EXERCISE: Pull out of the data below the stretch of lines bounded by the one containing "h ← hstore (ifs t) w (SrIf (name x) (addr" and the one containing "exists l, vs", both bounds included, unchanged.

INPUT:
Start of Block

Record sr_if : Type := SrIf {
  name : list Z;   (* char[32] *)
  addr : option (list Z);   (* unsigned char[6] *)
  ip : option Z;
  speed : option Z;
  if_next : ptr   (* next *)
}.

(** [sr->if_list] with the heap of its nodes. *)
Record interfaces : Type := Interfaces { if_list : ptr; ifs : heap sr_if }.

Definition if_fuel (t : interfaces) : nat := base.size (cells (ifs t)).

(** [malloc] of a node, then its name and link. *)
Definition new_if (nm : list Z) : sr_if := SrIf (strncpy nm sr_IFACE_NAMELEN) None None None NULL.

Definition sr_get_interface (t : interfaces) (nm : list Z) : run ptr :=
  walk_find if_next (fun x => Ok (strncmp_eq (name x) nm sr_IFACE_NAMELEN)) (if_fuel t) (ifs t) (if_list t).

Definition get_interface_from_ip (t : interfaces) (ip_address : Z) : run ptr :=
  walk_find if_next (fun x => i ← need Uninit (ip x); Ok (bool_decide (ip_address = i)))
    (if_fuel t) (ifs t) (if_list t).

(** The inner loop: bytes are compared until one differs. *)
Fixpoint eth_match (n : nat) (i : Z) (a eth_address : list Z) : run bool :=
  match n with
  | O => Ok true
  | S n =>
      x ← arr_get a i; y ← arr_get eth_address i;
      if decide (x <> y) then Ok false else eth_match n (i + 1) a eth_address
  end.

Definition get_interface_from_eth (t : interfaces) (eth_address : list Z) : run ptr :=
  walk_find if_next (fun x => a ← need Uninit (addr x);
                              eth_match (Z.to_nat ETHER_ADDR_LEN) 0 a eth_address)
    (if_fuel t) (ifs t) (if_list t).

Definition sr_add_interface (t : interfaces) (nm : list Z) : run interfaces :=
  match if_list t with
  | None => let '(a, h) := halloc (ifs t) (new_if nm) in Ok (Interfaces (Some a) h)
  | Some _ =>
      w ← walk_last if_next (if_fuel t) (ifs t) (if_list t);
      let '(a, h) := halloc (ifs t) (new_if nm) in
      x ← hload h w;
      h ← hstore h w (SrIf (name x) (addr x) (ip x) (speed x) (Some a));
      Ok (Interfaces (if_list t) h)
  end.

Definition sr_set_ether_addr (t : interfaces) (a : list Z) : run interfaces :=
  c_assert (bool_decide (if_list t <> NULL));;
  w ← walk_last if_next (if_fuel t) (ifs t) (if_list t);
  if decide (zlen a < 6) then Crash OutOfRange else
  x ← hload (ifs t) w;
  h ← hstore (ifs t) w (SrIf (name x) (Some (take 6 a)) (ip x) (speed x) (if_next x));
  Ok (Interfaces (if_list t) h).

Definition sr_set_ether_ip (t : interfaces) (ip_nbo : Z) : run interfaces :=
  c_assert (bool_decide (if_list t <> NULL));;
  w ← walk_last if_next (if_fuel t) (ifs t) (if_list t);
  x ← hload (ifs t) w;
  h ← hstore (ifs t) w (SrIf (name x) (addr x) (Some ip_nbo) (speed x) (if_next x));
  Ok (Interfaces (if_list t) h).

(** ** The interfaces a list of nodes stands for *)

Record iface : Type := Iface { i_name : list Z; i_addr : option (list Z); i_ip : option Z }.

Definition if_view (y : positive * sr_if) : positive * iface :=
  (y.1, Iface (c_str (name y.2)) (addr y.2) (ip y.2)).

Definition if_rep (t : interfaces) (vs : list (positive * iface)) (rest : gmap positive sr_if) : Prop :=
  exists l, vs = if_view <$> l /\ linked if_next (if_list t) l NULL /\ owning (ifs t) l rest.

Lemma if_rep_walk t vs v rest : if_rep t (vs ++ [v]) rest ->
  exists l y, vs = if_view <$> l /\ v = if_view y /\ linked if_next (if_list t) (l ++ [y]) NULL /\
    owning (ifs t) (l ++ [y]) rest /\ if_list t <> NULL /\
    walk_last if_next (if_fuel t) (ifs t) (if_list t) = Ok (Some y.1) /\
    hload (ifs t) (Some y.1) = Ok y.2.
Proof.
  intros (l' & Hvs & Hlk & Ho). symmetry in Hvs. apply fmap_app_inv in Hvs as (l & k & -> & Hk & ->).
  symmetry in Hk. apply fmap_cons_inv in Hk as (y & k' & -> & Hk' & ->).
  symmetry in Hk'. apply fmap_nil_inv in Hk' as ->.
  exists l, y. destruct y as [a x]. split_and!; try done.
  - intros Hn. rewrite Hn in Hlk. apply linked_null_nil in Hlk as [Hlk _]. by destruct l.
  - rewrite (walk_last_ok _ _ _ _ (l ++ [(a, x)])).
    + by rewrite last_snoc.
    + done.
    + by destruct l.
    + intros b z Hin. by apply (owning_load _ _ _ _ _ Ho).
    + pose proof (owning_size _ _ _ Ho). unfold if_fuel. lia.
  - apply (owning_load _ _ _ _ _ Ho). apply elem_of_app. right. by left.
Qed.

End of Block

REPLY TO THE EXERCISE:
  h ← hstore (ifs t) w (SrIf (name x) (addr x) (Some ip_nbo) (speed x) (if_next x));
  Ok (Interfaces (if_list t) h).

(** ** The interfaces a list of nodes stands for *)

Record iface : Type := Iface { i_name : list Z; i_addr : option (list Z); i_ip : option Z }.

Definition if_view (y : positive * sr_if) : positive * iface :=
  (y.1, Iface (c_str (name y.2)) (addr y.2) (ip y.2)).

Definition if_rep (t : interfaces) (vs : list (positive * iface)) (rest : gmap positive sr_if) : Prop :=
  exists l, vs = if_view <$> l /\ linked if_next (if_list t) l NULL /\ owning (ifs t) l rest.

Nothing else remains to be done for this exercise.